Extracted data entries

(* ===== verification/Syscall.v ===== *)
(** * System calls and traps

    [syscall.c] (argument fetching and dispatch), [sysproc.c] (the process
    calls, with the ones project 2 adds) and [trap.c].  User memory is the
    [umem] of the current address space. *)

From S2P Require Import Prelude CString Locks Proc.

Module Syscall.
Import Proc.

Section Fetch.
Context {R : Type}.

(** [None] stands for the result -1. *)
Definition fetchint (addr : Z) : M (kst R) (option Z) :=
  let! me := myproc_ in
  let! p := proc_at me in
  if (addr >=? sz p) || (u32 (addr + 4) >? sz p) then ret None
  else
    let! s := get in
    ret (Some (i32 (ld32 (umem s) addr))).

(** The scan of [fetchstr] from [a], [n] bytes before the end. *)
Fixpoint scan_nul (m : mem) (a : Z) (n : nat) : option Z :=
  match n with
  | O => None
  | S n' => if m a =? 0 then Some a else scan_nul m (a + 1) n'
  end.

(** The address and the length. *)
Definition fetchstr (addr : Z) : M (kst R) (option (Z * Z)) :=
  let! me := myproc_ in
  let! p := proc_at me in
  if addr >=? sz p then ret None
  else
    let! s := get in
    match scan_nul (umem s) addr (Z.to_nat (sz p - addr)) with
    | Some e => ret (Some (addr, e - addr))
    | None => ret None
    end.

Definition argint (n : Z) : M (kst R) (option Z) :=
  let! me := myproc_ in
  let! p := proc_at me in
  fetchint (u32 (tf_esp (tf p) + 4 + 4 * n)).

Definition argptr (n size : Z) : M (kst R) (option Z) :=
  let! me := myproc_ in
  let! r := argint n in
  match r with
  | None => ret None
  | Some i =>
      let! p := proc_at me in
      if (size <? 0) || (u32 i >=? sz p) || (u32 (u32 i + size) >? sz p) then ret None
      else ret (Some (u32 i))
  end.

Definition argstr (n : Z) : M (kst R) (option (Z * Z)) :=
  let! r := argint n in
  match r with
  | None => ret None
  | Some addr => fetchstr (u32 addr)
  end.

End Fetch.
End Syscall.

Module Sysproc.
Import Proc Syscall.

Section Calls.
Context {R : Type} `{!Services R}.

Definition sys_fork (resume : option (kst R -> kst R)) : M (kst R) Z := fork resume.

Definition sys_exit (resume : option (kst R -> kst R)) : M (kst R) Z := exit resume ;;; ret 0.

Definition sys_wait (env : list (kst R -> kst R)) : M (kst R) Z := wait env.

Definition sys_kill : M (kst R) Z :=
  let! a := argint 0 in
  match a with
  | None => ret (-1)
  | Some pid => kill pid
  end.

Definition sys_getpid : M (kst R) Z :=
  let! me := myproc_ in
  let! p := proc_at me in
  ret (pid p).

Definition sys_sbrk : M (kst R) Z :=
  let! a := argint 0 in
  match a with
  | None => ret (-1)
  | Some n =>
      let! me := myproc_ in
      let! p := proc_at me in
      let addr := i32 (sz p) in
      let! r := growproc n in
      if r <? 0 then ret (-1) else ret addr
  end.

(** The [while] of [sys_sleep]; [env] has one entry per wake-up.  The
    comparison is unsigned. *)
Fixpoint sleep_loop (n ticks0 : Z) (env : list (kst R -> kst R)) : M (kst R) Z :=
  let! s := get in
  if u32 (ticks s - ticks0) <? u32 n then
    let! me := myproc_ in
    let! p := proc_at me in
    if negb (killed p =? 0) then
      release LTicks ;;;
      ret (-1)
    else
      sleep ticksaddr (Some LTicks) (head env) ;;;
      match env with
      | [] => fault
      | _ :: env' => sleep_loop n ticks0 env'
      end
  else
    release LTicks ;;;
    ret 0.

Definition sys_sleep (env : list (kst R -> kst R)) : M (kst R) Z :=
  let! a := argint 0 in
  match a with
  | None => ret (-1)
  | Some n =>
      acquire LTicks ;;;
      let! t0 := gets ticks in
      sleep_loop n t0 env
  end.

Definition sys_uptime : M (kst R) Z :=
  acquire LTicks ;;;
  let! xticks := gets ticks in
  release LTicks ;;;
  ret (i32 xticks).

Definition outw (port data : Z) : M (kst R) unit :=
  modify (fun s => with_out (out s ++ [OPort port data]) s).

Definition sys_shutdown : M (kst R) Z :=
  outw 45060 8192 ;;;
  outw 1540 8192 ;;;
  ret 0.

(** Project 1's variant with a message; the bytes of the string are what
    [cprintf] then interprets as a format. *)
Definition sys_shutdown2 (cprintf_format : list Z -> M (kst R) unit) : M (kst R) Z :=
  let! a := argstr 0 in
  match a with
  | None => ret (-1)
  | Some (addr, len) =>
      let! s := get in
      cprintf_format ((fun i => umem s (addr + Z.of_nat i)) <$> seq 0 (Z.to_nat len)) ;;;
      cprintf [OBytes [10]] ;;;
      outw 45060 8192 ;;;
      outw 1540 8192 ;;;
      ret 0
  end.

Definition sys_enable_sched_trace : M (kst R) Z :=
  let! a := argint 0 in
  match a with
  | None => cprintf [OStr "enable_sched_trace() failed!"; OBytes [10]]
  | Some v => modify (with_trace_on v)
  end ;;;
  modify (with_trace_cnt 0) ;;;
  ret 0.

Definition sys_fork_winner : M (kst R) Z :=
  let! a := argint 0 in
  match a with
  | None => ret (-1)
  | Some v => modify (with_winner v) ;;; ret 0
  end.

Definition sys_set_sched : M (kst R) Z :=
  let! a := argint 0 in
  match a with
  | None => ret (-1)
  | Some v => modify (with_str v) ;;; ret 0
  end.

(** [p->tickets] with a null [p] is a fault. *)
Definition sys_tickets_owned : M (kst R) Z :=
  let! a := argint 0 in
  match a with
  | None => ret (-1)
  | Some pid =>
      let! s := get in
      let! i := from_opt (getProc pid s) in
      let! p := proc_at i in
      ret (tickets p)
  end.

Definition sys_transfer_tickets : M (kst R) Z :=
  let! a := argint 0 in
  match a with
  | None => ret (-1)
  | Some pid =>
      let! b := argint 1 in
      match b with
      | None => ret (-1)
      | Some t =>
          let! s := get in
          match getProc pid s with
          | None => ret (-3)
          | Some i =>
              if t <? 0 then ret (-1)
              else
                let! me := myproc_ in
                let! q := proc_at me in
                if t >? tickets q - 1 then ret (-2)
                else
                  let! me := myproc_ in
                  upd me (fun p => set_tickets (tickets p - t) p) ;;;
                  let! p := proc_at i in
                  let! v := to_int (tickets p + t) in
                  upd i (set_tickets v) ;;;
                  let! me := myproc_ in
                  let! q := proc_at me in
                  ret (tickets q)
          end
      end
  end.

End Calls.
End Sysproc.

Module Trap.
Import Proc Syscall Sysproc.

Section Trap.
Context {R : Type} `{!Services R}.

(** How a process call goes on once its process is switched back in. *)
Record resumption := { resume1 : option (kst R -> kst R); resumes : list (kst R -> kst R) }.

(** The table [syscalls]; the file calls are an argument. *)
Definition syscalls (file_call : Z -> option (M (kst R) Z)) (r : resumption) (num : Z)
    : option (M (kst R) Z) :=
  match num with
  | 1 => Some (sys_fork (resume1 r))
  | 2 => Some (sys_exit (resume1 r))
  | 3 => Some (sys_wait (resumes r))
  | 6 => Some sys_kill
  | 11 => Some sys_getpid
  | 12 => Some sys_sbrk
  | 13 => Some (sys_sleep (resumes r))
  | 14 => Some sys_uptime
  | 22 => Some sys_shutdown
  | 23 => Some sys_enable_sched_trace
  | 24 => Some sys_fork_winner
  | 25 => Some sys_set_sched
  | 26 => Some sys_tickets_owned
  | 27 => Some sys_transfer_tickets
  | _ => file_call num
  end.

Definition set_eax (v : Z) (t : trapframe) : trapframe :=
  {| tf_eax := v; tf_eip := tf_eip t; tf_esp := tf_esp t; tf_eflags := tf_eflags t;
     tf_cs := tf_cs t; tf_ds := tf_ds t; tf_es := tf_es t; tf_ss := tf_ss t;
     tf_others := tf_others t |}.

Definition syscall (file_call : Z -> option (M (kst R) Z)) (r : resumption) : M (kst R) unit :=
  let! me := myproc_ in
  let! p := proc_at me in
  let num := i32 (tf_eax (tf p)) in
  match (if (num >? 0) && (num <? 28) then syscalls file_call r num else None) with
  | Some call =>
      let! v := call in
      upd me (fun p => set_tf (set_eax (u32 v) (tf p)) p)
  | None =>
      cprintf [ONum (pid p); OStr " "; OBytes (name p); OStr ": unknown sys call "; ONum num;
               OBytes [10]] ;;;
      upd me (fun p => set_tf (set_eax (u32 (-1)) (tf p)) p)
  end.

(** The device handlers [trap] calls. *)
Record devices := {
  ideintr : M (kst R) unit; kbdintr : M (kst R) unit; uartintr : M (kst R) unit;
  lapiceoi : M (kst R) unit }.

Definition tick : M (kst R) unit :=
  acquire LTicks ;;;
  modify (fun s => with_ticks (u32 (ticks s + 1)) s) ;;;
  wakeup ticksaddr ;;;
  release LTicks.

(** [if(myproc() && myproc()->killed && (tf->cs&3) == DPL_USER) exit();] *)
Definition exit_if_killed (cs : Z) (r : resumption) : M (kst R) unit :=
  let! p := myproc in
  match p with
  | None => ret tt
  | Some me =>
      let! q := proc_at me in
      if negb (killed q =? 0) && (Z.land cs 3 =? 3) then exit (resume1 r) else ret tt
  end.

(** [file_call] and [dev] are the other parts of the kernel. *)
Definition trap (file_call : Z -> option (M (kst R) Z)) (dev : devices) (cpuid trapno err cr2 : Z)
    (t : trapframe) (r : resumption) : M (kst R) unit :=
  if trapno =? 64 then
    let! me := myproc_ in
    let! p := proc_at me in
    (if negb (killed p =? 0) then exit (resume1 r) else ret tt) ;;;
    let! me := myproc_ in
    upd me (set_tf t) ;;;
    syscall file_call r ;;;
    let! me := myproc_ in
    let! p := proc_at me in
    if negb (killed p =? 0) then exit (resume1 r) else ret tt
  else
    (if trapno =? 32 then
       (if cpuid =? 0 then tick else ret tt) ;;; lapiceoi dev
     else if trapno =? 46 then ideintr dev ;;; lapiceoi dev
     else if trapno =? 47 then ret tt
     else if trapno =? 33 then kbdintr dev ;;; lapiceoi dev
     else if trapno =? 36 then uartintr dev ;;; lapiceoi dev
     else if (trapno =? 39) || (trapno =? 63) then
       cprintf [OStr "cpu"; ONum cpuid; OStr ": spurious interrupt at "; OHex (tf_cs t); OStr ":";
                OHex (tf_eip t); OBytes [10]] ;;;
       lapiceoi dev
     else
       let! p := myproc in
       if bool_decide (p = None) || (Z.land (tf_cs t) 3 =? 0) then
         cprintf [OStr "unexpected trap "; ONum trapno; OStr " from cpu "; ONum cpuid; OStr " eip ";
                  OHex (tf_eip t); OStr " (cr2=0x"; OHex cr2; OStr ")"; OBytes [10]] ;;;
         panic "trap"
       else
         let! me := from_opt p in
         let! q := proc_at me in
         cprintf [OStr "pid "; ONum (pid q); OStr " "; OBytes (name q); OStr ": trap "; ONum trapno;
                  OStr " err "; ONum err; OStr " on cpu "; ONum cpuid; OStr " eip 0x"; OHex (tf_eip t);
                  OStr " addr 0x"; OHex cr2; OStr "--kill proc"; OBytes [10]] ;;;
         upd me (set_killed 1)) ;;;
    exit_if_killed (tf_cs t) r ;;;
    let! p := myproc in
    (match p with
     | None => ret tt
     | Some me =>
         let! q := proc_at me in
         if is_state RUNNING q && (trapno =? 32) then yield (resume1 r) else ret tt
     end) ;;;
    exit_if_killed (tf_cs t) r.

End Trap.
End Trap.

--

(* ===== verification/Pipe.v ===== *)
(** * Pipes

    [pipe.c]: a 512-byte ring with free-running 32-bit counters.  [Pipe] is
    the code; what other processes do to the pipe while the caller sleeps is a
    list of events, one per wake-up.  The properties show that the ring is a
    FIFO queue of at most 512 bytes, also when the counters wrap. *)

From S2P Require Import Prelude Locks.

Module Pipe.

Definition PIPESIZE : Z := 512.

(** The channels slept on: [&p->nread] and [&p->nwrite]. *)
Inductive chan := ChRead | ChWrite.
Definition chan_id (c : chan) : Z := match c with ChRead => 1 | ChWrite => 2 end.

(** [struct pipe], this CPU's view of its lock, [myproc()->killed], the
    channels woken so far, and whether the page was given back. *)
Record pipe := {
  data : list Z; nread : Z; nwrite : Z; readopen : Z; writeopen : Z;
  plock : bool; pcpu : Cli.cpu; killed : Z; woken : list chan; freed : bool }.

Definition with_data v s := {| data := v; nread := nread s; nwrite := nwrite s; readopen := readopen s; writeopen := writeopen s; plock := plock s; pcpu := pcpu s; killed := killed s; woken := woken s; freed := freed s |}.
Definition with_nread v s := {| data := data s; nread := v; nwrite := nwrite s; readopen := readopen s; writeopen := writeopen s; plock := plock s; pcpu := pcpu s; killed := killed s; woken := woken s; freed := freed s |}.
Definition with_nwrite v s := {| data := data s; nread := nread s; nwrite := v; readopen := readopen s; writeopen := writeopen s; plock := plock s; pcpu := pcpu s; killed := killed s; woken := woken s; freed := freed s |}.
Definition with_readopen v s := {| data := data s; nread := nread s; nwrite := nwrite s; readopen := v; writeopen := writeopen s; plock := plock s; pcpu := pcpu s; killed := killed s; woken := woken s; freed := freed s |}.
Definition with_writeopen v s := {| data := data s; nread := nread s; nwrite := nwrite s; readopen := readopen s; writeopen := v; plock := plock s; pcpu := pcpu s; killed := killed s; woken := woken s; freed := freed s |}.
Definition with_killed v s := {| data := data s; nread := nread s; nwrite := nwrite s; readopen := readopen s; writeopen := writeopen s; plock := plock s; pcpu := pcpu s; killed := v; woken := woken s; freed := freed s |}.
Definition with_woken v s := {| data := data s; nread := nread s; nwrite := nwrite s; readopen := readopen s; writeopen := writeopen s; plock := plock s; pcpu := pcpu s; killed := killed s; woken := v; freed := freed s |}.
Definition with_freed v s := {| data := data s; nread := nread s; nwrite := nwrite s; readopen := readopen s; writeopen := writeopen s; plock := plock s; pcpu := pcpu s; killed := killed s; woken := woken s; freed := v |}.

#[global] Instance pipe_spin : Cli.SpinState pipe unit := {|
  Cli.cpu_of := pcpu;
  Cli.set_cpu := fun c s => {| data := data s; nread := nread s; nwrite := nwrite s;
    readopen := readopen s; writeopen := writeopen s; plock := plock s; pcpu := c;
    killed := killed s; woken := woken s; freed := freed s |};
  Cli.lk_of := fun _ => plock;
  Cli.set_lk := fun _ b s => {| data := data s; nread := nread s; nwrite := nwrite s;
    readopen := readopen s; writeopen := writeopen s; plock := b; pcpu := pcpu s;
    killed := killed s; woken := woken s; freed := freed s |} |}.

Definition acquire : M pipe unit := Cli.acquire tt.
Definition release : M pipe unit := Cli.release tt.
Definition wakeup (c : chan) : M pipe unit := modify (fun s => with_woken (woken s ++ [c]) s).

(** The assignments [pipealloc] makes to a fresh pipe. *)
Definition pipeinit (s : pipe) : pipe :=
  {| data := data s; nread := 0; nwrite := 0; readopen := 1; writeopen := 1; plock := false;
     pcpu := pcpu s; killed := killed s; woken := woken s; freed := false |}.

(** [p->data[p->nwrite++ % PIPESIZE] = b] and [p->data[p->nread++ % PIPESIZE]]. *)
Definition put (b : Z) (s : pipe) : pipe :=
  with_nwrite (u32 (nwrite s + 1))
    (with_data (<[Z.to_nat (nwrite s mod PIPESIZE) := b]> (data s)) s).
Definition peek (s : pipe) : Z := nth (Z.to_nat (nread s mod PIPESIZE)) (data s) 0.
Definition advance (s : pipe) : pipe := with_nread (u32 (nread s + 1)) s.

THE TASK> Above are the entries. Output exactly the lines beginning with the line that has "(* ===== verification/Syscall.v ===== *)" and ending with the line that has "[umem] of the current address space. *)".

EXERCISE RESULT>
(* ===== verification/Syscall.v ===== *)
(** * System calls and traps

    [syscall.c] (argument fetching and dispatch), [sysproc.c] (the process
    calls, with the ones project 2 adds) and [trap.c].  User memory is the
    [umem] of the current address space. *)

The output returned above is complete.